- [DIRECTIONS FOR THIS TASK]:
Only one span of the listing below should come back. It runs from the line with "(** ** Sweeping *)" through the line with "(** The dead", and each of its lines must be reproduced exactly.

_ _ _ _

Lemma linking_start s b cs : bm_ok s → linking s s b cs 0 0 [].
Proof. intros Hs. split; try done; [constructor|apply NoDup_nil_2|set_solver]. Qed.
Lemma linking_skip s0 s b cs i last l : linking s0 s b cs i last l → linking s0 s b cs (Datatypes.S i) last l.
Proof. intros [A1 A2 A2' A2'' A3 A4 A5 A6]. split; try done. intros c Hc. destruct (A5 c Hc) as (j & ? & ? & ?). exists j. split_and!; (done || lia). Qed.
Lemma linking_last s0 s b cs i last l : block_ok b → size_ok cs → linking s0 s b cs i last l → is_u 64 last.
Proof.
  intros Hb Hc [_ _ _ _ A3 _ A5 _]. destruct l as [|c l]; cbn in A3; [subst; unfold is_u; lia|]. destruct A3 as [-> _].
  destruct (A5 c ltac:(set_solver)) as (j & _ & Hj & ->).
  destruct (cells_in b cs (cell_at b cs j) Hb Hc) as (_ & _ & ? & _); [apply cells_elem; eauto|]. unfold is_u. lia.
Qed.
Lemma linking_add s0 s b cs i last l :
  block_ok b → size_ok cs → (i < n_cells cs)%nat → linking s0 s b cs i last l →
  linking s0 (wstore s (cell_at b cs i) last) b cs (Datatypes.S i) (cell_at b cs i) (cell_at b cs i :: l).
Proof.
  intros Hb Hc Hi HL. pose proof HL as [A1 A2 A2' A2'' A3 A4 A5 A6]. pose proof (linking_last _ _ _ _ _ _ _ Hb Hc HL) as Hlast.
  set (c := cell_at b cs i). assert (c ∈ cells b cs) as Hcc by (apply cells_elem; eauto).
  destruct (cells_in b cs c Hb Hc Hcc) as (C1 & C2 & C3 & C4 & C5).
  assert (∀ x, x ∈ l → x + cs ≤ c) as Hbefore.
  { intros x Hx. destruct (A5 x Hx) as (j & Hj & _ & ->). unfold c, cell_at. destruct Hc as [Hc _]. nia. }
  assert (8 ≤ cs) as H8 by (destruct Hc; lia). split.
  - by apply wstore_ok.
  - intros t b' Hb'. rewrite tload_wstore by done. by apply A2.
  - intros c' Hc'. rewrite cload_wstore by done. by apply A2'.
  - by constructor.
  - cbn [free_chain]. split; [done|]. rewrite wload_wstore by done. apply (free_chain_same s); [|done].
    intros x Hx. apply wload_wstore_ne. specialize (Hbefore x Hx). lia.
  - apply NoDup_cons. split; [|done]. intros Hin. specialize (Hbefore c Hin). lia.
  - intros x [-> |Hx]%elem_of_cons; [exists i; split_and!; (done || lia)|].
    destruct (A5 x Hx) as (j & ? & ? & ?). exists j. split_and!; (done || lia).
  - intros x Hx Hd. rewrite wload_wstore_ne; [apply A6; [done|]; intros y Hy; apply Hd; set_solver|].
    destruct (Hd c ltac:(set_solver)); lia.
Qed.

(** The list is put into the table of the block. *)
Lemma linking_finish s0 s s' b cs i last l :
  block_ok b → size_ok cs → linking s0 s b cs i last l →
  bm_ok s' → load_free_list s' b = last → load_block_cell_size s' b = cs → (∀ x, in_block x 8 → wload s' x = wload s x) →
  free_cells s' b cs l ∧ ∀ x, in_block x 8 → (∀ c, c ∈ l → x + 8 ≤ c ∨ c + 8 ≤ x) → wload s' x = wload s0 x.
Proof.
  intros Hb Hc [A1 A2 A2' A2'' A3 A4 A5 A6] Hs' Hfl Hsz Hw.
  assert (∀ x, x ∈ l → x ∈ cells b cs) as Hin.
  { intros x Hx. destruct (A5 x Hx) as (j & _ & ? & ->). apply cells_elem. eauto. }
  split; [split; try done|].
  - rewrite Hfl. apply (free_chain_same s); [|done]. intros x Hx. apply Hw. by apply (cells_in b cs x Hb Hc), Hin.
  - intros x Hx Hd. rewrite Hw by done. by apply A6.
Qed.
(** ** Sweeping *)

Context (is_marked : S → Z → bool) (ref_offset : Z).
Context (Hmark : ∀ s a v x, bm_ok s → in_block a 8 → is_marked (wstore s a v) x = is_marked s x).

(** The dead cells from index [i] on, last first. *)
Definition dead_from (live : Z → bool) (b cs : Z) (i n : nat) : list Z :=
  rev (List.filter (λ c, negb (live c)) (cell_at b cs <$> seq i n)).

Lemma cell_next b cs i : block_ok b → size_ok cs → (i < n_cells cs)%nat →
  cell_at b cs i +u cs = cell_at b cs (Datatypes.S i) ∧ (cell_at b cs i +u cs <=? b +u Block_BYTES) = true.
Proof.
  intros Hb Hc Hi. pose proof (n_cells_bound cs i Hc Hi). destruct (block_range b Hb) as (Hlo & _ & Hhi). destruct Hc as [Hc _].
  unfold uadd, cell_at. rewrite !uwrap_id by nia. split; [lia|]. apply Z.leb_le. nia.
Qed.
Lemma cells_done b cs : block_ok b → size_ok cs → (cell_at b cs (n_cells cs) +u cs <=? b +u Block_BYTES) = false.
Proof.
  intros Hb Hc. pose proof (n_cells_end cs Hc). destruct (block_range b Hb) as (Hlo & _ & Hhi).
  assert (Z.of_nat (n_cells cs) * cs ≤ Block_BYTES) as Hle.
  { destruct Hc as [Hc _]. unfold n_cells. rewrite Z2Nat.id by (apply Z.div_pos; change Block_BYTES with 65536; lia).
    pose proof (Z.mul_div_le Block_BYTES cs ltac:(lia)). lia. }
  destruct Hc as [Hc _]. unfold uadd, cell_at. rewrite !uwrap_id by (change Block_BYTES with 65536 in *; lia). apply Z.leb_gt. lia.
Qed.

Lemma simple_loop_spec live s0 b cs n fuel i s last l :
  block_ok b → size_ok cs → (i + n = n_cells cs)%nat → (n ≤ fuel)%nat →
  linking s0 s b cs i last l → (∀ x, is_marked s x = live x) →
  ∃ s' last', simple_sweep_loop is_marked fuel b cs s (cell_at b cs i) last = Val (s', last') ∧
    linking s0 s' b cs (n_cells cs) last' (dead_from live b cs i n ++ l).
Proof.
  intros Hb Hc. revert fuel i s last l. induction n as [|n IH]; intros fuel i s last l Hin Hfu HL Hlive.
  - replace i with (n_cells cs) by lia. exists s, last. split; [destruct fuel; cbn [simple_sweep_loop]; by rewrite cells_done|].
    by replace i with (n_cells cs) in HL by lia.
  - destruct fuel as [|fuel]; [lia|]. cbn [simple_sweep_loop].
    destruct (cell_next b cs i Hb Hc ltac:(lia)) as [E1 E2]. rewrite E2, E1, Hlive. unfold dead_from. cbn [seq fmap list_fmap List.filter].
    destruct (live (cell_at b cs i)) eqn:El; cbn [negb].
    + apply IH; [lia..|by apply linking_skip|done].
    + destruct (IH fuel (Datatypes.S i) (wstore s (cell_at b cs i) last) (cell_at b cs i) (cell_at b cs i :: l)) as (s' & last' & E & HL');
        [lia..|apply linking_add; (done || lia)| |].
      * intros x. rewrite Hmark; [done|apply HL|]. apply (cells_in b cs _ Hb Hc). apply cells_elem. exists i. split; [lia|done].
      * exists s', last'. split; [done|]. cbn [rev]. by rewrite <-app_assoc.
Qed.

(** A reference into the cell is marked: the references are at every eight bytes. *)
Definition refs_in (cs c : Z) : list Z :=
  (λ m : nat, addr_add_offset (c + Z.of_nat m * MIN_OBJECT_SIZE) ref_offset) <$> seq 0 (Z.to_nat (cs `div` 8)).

_ _ _ _

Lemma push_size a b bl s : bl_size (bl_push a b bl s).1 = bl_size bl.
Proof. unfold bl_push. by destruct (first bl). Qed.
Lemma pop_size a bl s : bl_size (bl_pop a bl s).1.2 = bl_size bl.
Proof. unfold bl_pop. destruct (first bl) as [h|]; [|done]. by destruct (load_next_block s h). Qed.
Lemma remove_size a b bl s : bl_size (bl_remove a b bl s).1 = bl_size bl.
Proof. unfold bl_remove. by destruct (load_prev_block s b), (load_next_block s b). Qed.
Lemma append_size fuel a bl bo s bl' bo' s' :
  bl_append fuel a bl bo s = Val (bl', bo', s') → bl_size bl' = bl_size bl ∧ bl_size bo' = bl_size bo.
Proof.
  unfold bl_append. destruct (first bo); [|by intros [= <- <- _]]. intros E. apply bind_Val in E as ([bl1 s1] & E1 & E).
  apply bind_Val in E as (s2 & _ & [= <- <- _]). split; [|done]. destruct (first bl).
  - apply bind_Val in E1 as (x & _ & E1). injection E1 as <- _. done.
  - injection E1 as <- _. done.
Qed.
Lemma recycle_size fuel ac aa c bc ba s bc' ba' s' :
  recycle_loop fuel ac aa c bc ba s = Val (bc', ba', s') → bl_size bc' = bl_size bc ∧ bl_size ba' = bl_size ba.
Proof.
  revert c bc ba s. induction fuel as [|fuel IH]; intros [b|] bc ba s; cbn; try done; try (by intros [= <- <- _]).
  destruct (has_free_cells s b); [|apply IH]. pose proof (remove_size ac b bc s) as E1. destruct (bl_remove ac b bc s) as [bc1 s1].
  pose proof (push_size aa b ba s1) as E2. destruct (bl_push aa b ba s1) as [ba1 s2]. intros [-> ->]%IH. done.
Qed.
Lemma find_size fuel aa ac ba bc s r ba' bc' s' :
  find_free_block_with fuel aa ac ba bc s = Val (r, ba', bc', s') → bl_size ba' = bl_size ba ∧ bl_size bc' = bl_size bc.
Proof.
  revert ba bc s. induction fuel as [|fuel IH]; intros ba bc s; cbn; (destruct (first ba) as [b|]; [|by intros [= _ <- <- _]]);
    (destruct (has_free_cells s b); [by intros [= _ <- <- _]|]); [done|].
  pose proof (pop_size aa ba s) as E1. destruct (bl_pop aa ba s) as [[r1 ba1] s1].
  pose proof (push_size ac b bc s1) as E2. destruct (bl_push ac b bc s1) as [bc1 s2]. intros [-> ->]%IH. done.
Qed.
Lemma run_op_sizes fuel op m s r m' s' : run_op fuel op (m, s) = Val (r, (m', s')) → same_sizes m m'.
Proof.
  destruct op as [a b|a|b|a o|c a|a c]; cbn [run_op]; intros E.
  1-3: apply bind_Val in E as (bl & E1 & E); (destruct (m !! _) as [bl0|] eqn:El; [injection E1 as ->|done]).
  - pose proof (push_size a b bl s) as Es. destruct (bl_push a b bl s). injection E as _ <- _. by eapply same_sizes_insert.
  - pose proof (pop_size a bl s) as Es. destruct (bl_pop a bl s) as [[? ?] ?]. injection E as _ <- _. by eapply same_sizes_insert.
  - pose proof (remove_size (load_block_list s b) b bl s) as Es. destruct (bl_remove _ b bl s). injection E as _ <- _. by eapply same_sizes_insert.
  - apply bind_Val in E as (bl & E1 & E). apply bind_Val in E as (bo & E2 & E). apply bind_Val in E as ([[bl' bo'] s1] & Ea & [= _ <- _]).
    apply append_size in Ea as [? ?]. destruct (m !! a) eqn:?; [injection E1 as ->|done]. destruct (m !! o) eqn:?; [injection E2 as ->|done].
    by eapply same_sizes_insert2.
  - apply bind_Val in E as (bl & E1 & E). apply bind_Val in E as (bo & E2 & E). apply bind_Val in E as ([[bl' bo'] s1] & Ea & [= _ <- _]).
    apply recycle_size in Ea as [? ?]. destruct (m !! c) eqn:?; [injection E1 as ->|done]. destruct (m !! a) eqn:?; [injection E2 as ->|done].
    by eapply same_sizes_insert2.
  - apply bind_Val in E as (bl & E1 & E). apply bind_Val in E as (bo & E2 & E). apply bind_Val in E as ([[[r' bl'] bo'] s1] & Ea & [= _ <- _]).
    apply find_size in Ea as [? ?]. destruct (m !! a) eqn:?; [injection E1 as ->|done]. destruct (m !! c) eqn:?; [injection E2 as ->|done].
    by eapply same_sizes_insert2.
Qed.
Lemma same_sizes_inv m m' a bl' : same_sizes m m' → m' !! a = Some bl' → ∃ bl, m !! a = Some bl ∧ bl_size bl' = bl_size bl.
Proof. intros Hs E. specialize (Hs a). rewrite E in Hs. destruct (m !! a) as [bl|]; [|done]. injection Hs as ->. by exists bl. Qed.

_ _ _ _

- [WRITTEN REPLY]:
(** ** Sweeping *)

Context (is_marked : S → Z → bool) (ref_offset : Z).
Context (Hmark : ∀ s a v x, bm_ok s → in_block a 8 → is_marked (wstore s a v) x = is_marked s x).

(** The dead cells from index [i] on, last first. *)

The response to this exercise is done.